**Problem**
In the entries below, find the line with "let ip := nb_ip b in" and the line with "Some (_, fr) =>". Return those two lines and all lines between them, exactly.

--

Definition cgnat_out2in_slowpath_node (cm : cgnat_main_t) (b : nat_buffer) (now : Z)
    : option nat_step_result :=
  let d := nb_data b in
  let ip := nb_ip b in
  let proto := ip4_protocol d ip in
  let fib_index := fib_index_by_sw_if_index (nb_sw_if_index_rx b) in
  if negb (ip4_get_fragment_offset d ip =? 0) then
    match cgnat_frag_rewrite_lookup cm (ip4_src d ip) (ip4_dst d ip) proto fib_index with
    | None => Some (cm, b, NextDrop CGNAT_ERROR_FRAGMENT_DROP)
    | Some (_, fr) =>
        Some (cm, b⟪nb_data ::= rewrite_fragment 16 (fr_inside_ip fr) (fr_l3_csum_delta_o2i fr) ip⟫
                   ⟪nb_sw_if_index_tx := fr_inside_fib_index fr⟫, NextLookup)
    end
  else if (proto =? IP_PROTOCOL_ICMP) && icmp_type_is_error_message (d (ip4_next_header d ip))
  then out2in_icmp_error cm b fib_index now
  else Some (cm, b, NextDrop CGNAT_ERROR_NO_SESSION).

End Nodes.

--

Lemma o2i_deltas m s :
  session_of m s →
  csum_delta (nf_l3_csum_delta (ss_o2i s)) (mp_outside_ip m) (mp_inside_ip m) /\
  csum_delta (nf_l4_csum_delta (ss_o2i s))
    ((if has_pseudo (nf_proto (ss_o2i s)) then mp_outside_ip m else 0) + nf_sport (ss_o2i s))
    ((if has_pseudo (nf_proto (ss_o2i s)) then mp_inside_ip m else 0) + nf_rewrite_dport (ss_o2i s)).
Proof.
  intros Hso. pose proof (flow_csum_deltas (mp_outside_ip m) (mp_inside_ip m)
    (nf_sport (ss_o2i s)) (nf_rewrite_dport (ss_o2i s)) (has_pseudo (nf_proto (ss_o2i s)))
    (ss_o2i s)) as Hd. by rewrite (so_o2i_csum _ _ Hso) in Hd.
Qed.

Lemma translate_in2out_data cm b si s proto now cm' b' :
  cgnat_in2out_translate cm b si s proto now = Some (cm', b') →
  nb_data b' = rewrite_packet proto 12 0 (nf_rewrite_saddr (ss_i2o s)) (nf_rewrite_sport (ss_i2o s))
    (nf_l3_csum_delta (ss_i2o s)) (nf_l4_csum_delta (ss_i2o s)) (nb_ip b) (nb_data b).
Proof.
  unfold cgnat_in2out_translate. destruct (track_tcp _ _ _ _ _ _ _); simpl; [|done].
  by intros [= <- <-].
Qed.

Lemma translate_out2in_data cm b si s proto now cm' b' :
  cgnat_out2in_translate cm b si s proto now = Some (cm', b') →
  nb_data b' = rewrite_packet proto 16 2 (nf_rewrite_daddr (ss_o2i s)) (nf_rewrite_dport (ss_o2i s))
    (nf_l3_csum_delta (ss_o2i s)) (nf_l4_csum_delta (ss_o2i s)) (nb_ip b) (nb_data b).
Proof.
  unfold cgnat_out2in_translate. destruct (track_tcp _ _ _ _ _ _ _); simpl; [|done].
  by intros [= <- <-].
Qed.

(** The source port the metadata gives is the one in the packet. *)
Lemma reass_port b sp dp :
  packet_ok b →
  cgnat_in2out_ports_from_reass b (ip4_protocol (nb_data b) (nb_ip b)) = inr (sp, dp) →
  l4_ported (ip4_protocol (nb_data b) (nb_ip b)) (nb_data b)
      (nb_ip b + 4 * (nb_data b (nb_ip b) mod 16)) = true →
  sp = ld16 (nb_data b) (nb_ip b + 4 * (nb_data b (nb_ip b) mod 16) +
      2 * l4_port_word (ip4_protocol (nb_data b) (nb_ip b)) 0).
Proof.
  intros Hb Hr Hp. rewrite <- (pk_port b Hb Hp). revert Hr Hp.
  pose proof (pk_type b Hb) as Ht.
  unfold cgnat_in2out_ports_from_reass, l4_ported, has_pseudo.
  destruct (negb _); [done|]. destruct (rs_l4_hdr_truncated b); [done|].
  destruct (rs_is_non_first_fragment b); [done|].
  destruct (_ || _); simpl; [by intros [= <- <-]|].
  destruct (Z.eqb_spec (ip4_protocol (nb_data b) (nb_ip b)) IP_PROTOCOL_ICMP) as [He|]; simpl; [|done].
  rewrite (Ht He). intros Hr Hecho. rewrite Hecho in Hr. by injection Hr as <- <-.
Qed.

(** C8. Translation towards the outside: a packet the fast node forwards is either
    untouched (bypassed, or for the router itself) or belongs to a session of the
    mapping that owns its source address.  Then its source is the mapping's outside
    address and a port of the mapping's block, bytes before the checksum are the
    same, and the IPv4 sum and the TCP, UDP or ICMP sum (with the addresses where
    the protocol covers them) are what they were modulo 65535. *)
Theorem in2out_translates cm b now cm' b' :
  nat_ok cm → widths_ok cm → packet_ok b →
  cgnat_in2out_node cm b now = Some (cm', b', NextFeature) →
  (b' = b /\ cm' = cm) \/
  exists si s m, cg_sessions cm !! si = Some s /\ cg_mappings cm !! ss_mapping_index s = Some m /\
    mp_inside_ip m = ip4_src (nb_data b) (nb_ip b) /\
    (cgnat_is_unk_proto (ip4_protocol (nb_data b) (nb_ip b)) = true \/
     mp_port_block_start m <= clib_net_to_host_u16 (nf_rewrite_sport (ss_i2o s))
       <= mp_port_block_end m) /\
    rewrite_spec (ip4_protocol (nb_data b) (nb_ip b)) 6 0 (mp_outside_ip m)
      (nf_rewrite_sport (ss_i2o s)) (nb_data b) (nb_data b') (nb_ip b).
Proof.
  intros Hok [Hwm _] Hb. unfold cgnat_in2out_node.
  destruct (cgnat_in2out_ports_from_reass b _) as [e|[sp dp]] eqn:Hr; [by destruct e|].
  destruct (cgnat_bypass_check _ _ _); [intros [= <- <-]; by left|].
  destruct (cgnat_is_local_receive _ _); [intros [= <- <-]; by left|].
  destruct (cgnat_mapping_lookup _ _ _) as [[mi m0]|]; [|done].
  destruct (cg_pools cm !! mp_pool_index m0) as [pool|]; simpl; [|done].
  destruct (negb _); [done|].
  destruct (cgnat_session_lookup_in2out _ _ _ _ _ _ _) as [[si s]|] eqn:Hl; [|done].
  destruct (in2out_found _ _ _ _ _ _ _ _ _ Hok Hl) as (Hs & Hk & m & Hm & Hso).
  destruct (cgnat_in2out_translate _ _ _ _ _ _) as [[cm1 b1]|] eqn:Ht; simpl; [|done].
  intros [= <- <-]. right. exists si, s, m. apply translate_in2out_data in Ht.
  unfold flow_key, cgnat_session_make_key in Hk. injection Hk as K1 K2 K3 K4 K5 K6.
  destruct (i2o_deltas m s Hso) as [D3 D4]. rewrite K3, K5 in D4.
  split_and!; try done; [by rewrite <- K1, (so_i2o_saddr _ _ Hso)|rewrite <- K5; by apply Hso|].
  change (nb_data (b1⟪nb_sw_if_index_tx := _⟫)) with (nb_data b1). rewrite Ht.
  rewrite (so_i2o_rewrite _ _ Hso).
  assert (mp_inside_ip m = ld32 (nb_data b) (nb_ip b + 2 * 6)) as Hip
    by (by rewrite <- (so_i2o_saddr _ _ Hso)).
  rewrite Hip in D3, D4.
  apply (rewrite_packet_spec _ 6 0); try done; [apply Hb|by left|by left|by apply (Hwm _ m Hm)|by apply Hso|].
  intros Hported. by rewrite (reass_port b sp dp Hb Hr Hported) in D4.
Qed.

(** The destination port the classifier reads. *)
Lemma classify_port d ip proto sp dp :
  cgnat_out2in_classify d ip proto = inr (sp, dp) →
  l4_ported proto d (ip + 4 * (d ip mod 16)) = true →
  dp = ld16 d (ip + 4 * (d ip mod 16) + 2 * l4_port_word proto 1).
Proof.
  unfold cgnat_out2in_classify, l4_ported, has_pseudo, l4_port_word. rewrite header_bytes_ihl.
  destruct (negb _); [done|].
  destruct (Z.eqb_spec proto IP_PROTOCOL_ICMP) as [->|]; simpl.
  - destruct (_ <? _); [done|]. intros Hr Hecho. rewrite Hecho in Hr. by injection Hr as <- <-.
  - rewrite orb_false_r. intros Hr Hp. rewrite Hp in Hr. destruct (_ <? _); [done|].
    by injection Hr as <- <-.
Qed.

--

**Output of the exercise**
  let ip := nb_ip b in
  let proto := ip4_protocol d ip in
  let fib_index := fib_index_by_sw_if_index (nb_sw_if_index_rx b) in
  if negb (ip4_get_fragment_offset d ip =? 0) then
    match cgnat_frag_rewrite_lookup cm (ip4_src d ip) (ip4_dst d ip) proto fib_index with
    | None => Some (cm, b, NextDrop CGNAT_ERROR_FRAGMENT_DROP)
    | Some (_, fr) =>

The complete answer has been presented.